▸ **Problem**: Copy out the listing beneath, missing nothing.

▸ **Extracted information**:

▬▬▬▬▬▬

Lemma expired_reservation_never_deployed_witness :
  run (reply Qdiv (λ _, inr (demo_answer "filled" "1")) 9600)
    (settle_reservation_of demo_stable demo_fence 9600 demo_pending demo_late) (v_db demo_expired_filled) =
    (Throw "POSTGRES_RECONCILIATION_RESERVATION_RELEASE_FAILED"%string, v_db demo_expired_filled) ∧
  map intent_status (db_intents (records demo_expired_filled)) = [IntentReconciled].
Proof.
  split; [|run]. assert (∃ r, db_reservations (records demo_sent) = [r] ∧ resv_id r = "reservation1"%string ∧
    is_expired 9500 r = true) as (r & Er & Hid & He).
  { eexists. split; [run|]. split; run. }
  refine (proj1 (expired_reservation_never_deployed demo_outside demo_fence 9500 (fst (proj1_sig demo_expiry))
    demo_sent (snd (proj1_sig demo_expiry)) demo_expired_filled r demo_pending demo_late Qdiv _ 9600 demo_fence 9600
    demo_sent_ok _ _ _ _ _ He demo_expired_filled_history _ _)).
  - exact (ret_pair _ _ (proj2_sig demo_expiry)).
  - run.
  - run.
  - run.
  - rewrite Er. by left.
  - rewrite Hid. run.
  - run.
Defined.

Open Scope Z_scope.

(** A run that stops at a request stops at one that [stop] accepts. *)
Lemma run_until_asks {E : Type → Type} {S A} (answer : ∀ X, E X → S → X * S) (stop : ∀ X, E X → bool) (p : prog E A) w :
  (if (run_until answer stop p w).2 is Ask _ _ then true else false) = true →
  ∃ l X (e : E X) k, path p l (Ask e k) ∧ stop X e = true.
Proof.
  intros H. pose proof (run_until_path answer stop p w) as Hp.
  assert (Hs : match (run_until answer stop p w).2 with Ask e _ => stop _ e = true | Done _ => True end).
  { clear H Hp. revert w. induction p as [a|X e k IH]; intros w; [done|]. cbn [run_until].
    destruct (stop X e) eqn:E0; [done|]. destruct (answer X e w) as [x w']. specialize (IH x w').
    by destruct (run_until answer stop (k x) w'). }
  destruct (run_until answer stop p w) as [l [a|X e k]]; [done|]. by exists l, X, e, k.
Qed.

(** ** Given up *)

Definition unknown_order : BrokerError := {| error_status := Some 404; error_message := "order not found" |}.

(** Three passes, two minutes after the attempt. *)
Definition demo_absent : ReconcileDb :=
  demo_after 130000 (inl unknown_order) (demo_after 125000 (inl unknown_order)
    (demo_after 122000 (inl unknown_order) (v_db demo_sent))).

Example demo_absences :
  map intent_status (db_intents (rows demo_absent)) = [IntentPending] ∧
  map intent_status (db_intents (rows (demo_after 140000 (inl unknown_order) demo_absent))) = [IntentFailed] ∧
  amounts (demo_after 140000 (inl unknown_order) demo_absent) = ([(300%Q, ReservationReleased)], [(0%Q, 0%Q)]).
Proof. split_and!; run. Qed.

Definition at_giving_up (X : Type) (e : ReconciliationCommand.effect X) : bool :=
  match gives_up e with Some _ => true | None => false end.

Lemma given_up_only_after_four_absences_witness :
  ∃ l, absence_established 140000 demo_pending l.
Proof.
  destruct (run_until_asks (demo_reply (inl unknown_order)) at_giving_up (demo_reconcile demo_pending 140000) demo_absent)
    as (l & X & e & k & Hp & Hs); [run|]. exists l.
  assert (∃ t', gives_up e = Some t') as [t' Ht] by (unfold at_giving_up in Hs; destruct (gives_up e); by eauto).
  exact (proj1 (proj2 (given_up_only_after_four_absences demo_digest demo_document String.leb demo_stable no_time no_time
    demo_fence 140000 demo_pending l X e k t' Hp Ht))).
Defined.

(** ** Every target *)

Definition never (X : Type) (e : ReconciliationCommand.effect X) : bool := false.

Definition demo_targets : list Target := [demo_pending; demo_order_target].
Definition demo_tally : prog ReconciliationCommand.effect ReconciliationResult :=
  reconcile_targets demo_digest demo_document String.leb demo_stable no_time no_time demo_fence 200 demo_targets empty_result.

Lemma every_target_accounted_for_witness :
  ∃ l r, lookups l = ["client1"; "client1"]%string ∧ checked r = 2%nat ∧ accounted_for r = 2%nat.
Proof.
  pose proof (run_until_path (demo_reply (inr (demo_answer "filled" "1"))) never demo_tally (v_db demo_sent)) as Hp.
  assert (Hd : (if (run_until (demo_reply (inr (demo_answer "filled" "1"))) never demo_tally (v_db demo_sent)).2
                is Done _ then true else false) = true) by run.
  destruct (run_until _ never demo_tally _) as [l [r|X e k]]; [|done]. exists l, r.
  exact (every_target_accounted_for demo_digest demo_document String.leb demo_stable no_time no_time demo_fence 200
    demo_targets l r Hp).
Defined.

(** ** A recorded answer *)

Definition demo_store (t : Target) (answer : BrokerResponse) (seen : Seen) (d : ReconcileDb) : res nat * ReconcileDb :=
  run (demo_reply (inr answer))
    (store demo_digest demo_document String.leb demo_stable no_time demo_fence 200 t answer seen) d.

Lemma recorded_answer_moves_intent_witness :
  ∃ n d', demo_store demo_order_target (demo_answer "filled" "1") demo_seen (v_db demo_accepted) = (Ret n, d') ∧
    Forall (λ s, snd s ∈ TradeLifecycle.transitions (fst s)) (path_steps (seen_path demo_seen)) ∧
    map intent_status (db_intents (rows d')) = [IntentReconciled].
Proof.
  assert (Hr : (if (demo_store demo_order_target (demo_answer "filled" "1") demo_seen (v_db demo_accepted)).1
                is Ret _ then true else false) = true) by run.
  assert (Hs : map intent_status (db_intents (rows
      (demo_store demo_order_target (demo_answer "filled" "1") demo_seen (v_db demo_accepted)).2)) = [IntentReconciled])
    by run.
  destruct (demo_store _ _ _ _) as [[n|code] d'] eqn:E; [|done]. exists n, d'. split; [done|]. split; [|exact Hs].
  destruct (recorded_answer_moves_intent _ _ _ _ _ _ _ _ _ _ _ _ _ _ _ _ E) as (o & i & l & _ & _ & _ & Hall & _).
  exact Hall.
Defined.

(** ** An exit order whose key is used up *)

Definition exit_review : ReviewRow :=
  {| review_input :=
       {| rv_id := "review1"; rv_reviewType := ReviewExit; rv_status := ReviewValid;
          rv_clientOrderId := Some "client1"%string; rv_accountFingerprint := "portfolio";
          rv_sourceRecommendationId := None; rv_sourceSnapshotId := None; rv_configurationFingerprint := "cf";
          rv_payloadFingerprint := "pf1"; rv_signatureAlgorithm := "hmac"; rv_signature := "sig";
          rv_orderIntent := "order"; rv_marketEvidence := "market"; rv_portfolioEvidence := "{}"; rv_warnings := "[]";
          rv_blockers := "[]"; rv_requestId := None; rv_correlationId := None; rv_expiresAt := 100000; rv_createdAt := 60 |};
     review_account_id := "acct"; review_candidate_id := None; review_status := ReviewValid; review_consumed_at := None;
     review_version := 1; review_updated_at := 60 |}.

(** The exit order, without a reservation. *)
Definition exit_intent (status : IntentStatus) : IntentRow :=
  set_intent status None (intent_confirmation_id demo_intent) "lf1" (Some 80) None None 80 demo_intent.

▬▬▬▬▬▬

▸ **Completed task**:
Lemma expired_reservation_never_deployed_witness :
  run (reply Qdiv (λ _, inr (demo_answer "filled" "1")) 9600)
    (settle_reservation_of demo_stable demo_fence 9600 demo_pending demo_late) (v_db demo_expired_filled) =
    (Throw "POSTGRES_RECONCILIATION_RESERVATION_RELEASE_FAILED"%string, v_db demo_expired_filled) ∧
  map intent_status (db_intents (records demo_expired_filled)) = [IntentReconciled].
Proof.
  split; [|run]. assert (∃ r, db_reservations (records demo_sent) = [r] ∧ resv_id r = "reservation1"%string ∧
    is_expired 9500 r = true) as (r & Er & Hid & He).
  { eexists. split; [run|]. split; run. }
  refine (proj1 (expired_reservation_never_deployed demo_outside demo_fence 9500 (fst (proj1_sig demo_expiry))
    demo_sent (snd (proj1_sig demo_expiry)) demo_expired_filled r demo_pending demo_late Qdiv _ 9600 demo_fence 9600
    demo_sent_ok _ _ _ _ _ He demo_expired_filled_history _ _)).
  - exact (ret_pair _ _ (proj2_sig demo_expiry)).
  - run.
  - run.
  - run.
  - rewrite Er. by left.
  - rewrite Hid. run.
  - run.
Defined.

Open Scope Z_scope.

(** A run that stops at a request stops at one that [stop] accepts. *)
Lemma run_until_asks {E : Type → Type} {S A} (answer : ∀ X, E X → S → X * S) (stop : ∀ X, E X → bool) (p : prog E A) w :
  (if (run_until answer stop p w).2 is Ask _ _ then true else false) = true →
  ∃ l X (e : E X) k, path p l (Ask e k) ∧ stop X e = true.
Proof.
  intros H. pose proof (run_until_path answer stop p w) as Hp.
  assert (Hs : match (run_until answer stop p w).2 with Ask e _ => stop _ e = true | Done _ => True end).
  { clear H Hp. revert w. induction p as [a|X e k IH]; intros w; [done|]. cbn [run_until].
    destruct (stop X e) eqn:E0; [done|]. destruct (answer X e w) as [x w']. specialize (IH x w').
    by destruct (run_until answer stop (k x) w'). }
  destruct (run_until answer stop p w) as [l [a|X e k]]; [done|]. by exists l, X, e, k.
Qed.

(** ** Given up *)

Definition unknown_order : BrokerError := {| error_status := Some 404; error_message := "order not found" |}.

(** Three passes, two minutes after the attempt. *)
Definition demo_absent : ReconcileDb :=
  demo_after 130000 (inl unknown_order) (demo_after 125000 (inl unknown_order)
    (demo_after 122000 (inl unknown_order) (v_db demo_sent))).

Example demo_absences :
  map intent_status (db_intents (rows demo_absent)) = [IntentPending] ∧
  map intent_status (db_intents (rows (demo_after 140000 (inl unknown_order) demo_absent))) = [IntentFailed] ∧
  amounts (demo_after 140000 (inl unknown_order) demo_absent) = ([(300%Q, ReservationReleased)], [(0%Q, 0%Q)]).
Proof. split_and!; run. Qed.

Definition at_giving_up (X : Type) (e : ReconciliationCommand.effect X) : bool :=
  match gives_up e with Some _ => true | None => false end.

Lemma given_up_only_after_four_absences_witness :
  ∃ l, absence_established 140000 demo_pending l.
Proof.
  destruct (run_until_asks (demo_reply (inl unknown_order)) at_giving_up (demo_reconcile demo_pending 140000) demo_absent)
    as (l & X & e & k & Hp & Hs); [run|]. exists l.
  assert (∃ t', gives_up e = Some t') as [t' Ht] by (unfold at_giving_up in Hs; destruct (gives_up e); by eauto).
  exact (proj1 (proj2 (given_up_only_after_four_absences demo_digest demo_document String.leb demo_stable no_time no_time
    demo_fence 140000 demo_pending l X e k t' Hp Ht))).
Defined.

(** ** Every target *)

Definition never (X : Type) (e : ReconciliationCommand.effect X) : bool := false.

Definition demo_targets : list Target := [demo_pending; demo_order_target].
Definition demo_tally : prog ReconciliationCommand.effect ReconciliationResult :=
  reconcile_targets demo_digest demo_document String.leb demo_stable no_time no_time demo_fence 200 demo_targets empty_result.

Lemma every_target_accounted_for_witness :
  ∃ l r, lookups l = ["client1"; "client1"]%string ∧ checked r = 2%nat ∧ accounted_for r = 2%nat.
Proof.
  pose proof (run_until_path (demo_reply (inr (demo_answer "filled" "1"))) never demo_tally (v_db demo_sent)) as Hp.
  assert (Hd : (if (run_until (demo_reply (inr (demo_answer "filled" "1"))) never demo_tally (v_db demo_sent)).2
                is Done _ then true else false) = true) by run.
  destruct (run_until _ never demo_tally _) as [l [r|X e k]]; [|done]. exists l, r.
  exact (every_target_accounted_for demo_digest demo_document String.leb demo_stable no_time no_time demo_fence 200
    demo_targets l r Hp).
Defined.

(** ** A recorded answer *)

Definition demo_store (t : Target) (answer : BrokerResponse) (seen : Seen) (d : ReconcileDb) : res nat * ReconcileDb :=
  run (demo_reply (inr answer))
    (store demo_digest demo_document String.leb demo_stable no_time demo_fence 200 t answer seen) d.

Lemma recorded_answer_moves_intent_witness :
  ∃ n d', demo_store demo_order_target (demo_answer "filled" "1") demo_seen (v_db demo_accepted) = (Ret n, d') ∧
    Forall (λ s, snd s ∈ TradeLifecycle.transitions (fst s)) (path_steps (seen_path demo_seen)) ∧
    map intent_status (db_intents (rows d')) = [IntentReconciled].
Proof.
  assert (Hr : (if (demo_store demo_order_target (demo_answer "filled" "1") demo_seen (v_db demo_accepted)).1
                is Ret _ then true else false) = true) by run.
  assert (Hs : map intent_status (db_intents (rows
      (demo_store demo_order_target (demo_answer "filled" "1") demo_seen (v_db demo_accepted)).2)) = [IntentReconciled])
    by run.
  destruct (demo_store _ _ _ _) as [[n|code] d'] eqn:E; [|done]. exists n, d'. split; [done|]. split; [|exact Hs].
  destruct (recorded_answer_moves_intent _ _ _ _ _ _ _ _ _ _ _ _ _ _ _ _ E) as (o & i & l & _ & _ & _ & Hall & _).
  exact Hall.
Defined.

(** ** An exit order whose key is used up *)

Definition exit_review : ReviewRow :=
  {| review_input :=
       {| rv_id := "review1"; rv_reviewType := ReviewExit; rv_status := ReviewValid;
          rv_clientOrderId := Some "client1"%string; rv_accountFingerprint := "portfolio";
          rv_sourceRecommendationId := None; rv_sourceSnapshotId := None; rv_configurationFingerprint := "cf";
          rv_payloadFingerprint := "pf1"; rv_signatureAlgorithm := "hmac"; rv_signature := "sig";
          rv_orderIntent := "order"; rv_marketEvidence := "market"; rv_portfolioEvidence := "{}"; rv_warnings := "[]";
          rv_blockers := "[]"; rv_requestId := None; rv_correlationId := None; rv_expiresAt := 100000; rv_createdAt := 60 |};
     review_account_id := "acct"; review_candidate_id := None; review_status := ReviewValid; review_consumed_at := None;
     review_version := 1; review_updated_at := 60 |}.

(** The exit order, without a reservation. *)
Definition exit_intent (status : IntentStatus) : IntentRow :=
  set_intent status None (intent_confirmation_id demo_intent) "lf1" (Some 80) None None 80 demo_intent.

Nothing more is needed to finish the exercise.